Collected data
----------------
(* ===== verification/ApiStatements.v ===== *)
(** What the API server (apiserver/server) and the analyzer write to the tables they
    share with drop_server: the status update of server.go as its statements on a
    connection of its own, and the single statements of the other handlers. *)
From stdpp Require Import base gmap strings list.
From Stdlib Require Import ZArith Lia.
From S2P Require Import Prelude CppString Json PGStore.

(** * updateTaskStatus

    gorm adds [deleted_at IS NULL] to every statement on a model with soft deletion:
    a deleted row is not found. *)

Definition isTransitionAllowed (old new : Z) : bool :=
  if old =? new then false
  else if old =? kPending then (new =? kRunning) || (new =? kFailed)
  else if old =? kRunning then (new =? kUploading) || (new =? kFailed)
  else if old =? kUploading then (new =? kDone) || (new =? kFailed)
  else if old =? kFailed then new =? kPending
  else if old =? kDone then false
  else false.

Definition deleted (r : task_row) : bool := bool_decide (is_Some (c_deleted_at (t_cols r))).

(** [First] on [hotmethod_task WHERE tid = ?] *)
Definition find_live (tid : string) (d : database) : option task_row :=
  match hotmethod_task d !! tid with
  | Some r => if deleted r then None else Some r
  | None => None
  end.

Inductive api_error :=
  | BeginFailed
  | TaskNotFound
  | IllegalTransition (old new : Z)
  | UpdateFailed
  | HistoryFailed
  | CommitFailed.

(** [db.Transaction]: the error of the body rolls back and is returned. *)
Definition updateTaskStatus (env : update_env) (tid : string) (newStatus : Z) (reason0 : string)
    (s0 : session) : option api_error * session :=
  let reason := if decide (reason0 = "") then "no reason provided" else reason0 in
  let '(ok, s1) := exec_begin (u_begin env) s0 in
  if negb ok then (Some BeginFailed, s1) else
  let '(rows, s2) := exec_query (u_select env) (find_live tid) s1 in
  match rows with
  | None | Some None => (Some TaskNotFound, exec_rollback s2)
  | Some (Some task) =>
      if negb (isTransitionAllowed (t_status task) newStatus)
      then (Some (IllegalTransition (t_status task) newStatus), exec_rollback s2) else
      let oldStatus := t_status task in
      let '(ok, s3) := exec_dml (u_update env)
        (set_tasks (alter (update_row newStatus reason (u_now env)) tid)) s2 in
      if negb ok then (Some UpdateFailed, exec_rollback s3) else
      let '(ok, s4) := exec_dml (u_insert env)
        (add_history (mkHistory tid oldStatus newStatus reason (u_now env))) s3 in
      if negb ok then (Some HistoryFailed, exec_rollback s4) else
      let '(ok, s5) := exec_commit (u_commit env) s4 in
      (if ok then None else Some CommitFailed, s5)
  end.

(** * The other statements *)

Definition with_cols (f : task_columns → task_columns) (r : task_row) : task_row :=
  mkTask (t_status r) (t_status_info r) (t_begin_time r) (t_end_time r) (f (t_cols r)).

Definition set_analysis (status : Z) (c : task_columns) : task_columns :=
  mkColumns (c_name c) (c_type c) (c_profiler_type c) (c_target_ip c) (c_request_params c) status
    (c_uid c) (c_user_name c) (c_create_time c) (c_master_task_tid c) (c_cos_key c) (c_deleted_at c).
Definition set_cos_key (key : string) (c : task_columns) : task_columns :=
  mkColumns (c_name c) (c_type c) (c_profiler_type c) (c_target_ip c) (c_request_params c)
    (c_analysis_status c) (c_uid c) (c_user_name c) (c_create_time c) (c_master_task_tid c) key
    (c_deleted_at c).
Definition set_deleted (now : Z) (c : task_columns) : task_columns :=
  mkColumns (c_name c) (c_type c) (c_profiler_type c) (c_target_ip c) (c_request_params c)
    (c_analysis_status c) (c_uid c) (c_user_name c) (c_create_time c) (c_master_task_tid c)
    (c_cos_key c) (Some now).

Definition set_info (info : string) (r : task_row) : task_row :=
  mkTask (t_status r) info (t_begin_time r) (t_end_time r) (t_cols r).

(** Apply [f] to the row unless it is deleted. *)
Definition if_live (f : task_row → task_row) (r : task_row) : task_row :=
  if deleted r then r else f r.

Inductive api_stmt :=
  | InsertTask (tid info : string) (cols : task_columns)
  | InsertCreation (tid reason : string) (now : Z)
  | UpdateStatus (env : update_env) (tid : string) (newStatus : Z) (reason : string)
  | SetAnalysis (tid : string) (status : Z) (info : string)
  | SetAnalysisAny (tid : string) (status : Z) (info : string)
  | SetCosKey (tid key : string)
  | SoftDelete (tid : string) (now : Z).

(** The effect of a statement that succeeds.  The unique index on [tid] rejects a second
    row, also beside a deleted one.  [SetAnalysis] is the API server's update of
    analysis_status, [SetAnalysisAny] that of the analyzer, which does not ask whether
    the row is deleted. *)
Definition insert_task (tid info : string) (cols : task_columns) (d : database) : database :=
  match hotmethod_task d !! tid with
  | Some _ => d
  | None => set_tasks <[tid := mkTask kPending info None None cols]> d
  end.

Definition insert_creation (tid reason : string) (now : Z) : database → database :=
  add_history (mkHistory tid (-1) kPending reason now).

Definition analysis_row (status : Z) (info : string) (r : task_row) : task_row :=
  set_info info (with_cols (set_analysis status) r).

Definition api_effect (st : api_stmt) (d : database) : database :=
  match st with
  | InsertTask tid info cols => insert_task tid info cols d
  | InsertCreation tid reason now => insert_creation tid reason now d
  | UpdateStatus env tid n reason => committed (updateTaskStatus env tid n reason (mkSession d NoTxn)).2
  | SetAnalysis tid status info => set_tasks (alter (if_live (analysis_row status info)) tid) d
  | SetAnalysisAny tid status info => set_tasks (alter (analysis_row status info) tid) d
  | SetCosKey tid key => set_tasks (alter (if_live (with_cols (set_cos_key key))) tid) d
  | SoftDelete tid now => set_tasks (alter (if_live (with_cols (set_deleted now))) tid) d
  end.

(** A creation row is written after its task. *)
Definition api_pre (st : api_stmt) (d : database) : Prop :=
  match st with InsertCreation tid _ _ => is_Some (hotmethod_task d !! tid) | _ => True end.

(** * Lemmas *)

Lemma isTransitionAllowed_IsTransitionAllowed old new :
  isTransitionAllowed old new = IsTransitionAllowed old new.
Proof.
  unfold isTransitionAllowed, IsTransitionAllowed, kPending, kRunning, kUploading, kDone, kFailed.
  repeat match goal with
  | |- context [Z.eqb ?x ?y] => destruct (Z.eqb_spec x y); subst; simpl
  end; try lia; done.
Qed.

(** The update of a row that is not deleted is that of drop_server. *)
Definition api_update_spec (env : update_env) (tid : string) (n : Z) (reason0 : string)
    (d : database) : database :=
  let reason := if decide (reason0 = "") then "no reason provided" else reason0 in
  match find_live tid d with Some _ => update_spec env tid n reason d | None => d end.

Definition api_update_error (env : update_env) (tid : string) (n : Z) (d : database)
    : option api_error :=
  if negb (u_begin env) then Some BeginFailed else
  if negb (u_select env) then Some TaskNotFound else
  match find_live tid d with
  | None => Some TaskNotFound
  | Some r =>
      if negb (IsTransitionAllowed (t_status r) n) then Some (IllegalTransition (t_status r) n)
      else if negb (u_update env) then Some UpdateFailed
      else if negb (u_insert env) then Some HistoryFailed
      else match u_commit env with CommitOk => None | CommitError _ => Some CommitFailed end
  end.

Lemma find_live_Some tid d r :
  find_live tid d = Some r → hotmethod_task d !! tid = Some r ∧ deleted r = false.
Proof.
  unfold find_live. destruct (hotmethod_task d !! tid) as [r'|]; [|done].
  destruct (deleted r') eqn:E; naive_solver.
Qed.

Lemma updateTaskStatus_atomic env tid n reason d :
  updateTaskStatus env tid n reason (mkSession d NoTxn) =
  (api_update_error env tid n d, mkSession (api_update_spec env tid n reason d) NoTxn).
Proof.
  unfold updateTaskStatus, api_update_spec, api_update_error, update_spec, env_commits.
  destruct (find_live tid d) as [row|] eqn:Hf.
  - apply find_live_Some in Hf as Hr. destruct Hr as [Hrow _]. rewrite Hrow.
    destruct (u_begin env); simpl; [|by rewrite andb_false_r].
    destruct (u_select env); simpl; [|by rewrite andb_false_r].
    rewrite Hf, isTransitionAllowed_IsTransitionAllowed. simpl.
    destruct (IsTransitionAllowed _ _); simpl; [|done].
    destruct (u_update env); simpl; [|done]. destruct (u_insert env); simpl; [|done].
    by destruct (u_commit env) as [|[]].
  - destruct (u_begin env); simpl; [|done]. destruct (u_select env); simpl; [|done].
    by rewrite Hf.
Qed.

Lemma api_update_effect env tid n reason d :
  api_effect (UpdateStatus env tid n reason) d = api_update_spec env tid n reason d.
Proof. unfold api_effect. by rewrite updateTaskStatus_atomic. Qed.

Lemma api_update_cases env tid n reason d :
  api_update_spec env tid n reason d = d ∨
  ∃ reason', api_update_spec env tid n reason d = update_spec env tid n reason' d.
Proof. unfold api_update_spec. destruct (find_live tid d); eauto. Qed.

(** * Claims *)

(** C24: The Go server and the C++ server update a task in the same way: their transition
    tests agree on all numbers, and on a task that is not deleted updateTaskStatus and
    UpdateTaskStatus leave the same session whatever PostgreSQL answers to the
    statements, the Go one reporting success exactly when the transition is legal
    and every statement succeeded.  On a task that was deleted they part: the API
    server does not find it, drop_server goes on. *)
Theorem api_update_equals_server_update env tid n reason d :
  statuses_ok d → c_str tid = tid → c_str reason = reason → reason ≠ "" →
  let go := updateTaskStatus env tid n reason (mkSession d NoTxn) in
  let cpp := UpdateTaskStatus env tid n reason (mkSession d NoTxn) in
  (∀ old new, isTransitionAllowed old new = IsTransitionAllowed old new) ∧
  match hotmethod_task d !! tid with
  | Some r =>
      if deleted r then go.1 ≠ None ∧ go.2 = mkSession d NoTxn ∧ cpp = Ret (mkSession (update_spec env tid n reason d) NoTxn)
      else cpp = Ret go.2 ∧
        (go.1 = None ↔ legal (t_status r) n ∧ u_begin env = true ∧ u_select env = true ∧ u_update env = true ∧
                       u_insert env = true ∧ u_commit env = CommitOk)
  | None => go.1 ≠ None ∧ cpp = Ret go.2
  end.
Proof.
  intros Hok Htid Hreason Hne go cpp. split; [apply isTransitionAllowed_IsTransitionAllowed|].
  subst go cpp. rewrite updateTaskStatus_atomic, UpdateTaskStatus_atomic, Htid, Hreason by done. cbn [fst snd].
  unfold api_update_error, api_update_spec, find_live, update_spec. rewrite decide_False by done.
  destruct (hotmethod_task d !! tid) as [r|]; [destruct (deleted r)|].
  - split_and!; [|done..]. by destruct (u_begin env), (u_select env).
  - split; [done|]. rewrite <-IsTransitionAllowed_legal.
    destruct (u_begin env), (u_select env), (IsTransitionAllowed (t_status r) n), (u_update env), (u_insert env),
      (u_commit env); simpl; naive_solver.
  - split; [|done]. by destruct (u_begin env), (u_select env).
Qed.

Lemma api_update_equals_server_update_witness :
  UpdateTaskStatus env_fine "t1" 2 "up" (mkSession db1 NoTxn) =
  Ret (updateTaskStatus env_fine "t1" 2 "up" (mkSession db1 NoTxn)).2.
Proof.
  apply (api_update_equals_server_update env_fine "t1" 2 "up" db1).
  - apply statuses_ok_db1.
  - reflexivity.
  - reflexivity.
  - discriminate.
Defined.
----------------
Assignment: Of the lines above, output exactly those from the line bearing "y); subst; simpl" through the line bearing "unfold find_live. destruct", inclusive.

Task answer:
  | |- context [Z.eqb ?x ?y] => destruct (Z.eqb_spec x y); subst; simpl
  end; try lia; done.
Qed.

(** The update of a row that is not deleted is that of drop_server. *)
Definition api_update_spec (env : update_env) (tid : string) (n : Z) (reason0 : string)
    (d : database) : database :=
  let reason := if decide (reason0 = "") then "no reason provided" else reason0 in
  match find_live tid d with Some _ => update_spec env tid n reason d | None => d end.

Definition api_update_error (env : update_env) (tid : string) (n : Z) (d : database)
    : option api_error :=
  if negb (u_begin env) then Some BeginFailed else
  if negb (u_select env) then Some TaskNotFound else
  match find_live tid d with
  | None => Some TaskNotFound
  | Some r =>
      if negb (IsTransitionAllowed (t_status r) n) then Some (IllegalTransition (t_status r) n)
      else if negb (u_update env) then Some UpdateFailed
      else if negb (u_insert env) then Some HistoryFailed
      else match u_commit env with CommitOk => None | CommitError _ => Some CommitFailed end
  end.

Lemma find_live_Some tid d r :
  find_live tid d = Some r → hotmethod_task d !! tid = Some r ∧ deleted r = false.
Proof.
  unfold find_live. destruct (hotmethod_task d !! tid) as [r'|]; [|done].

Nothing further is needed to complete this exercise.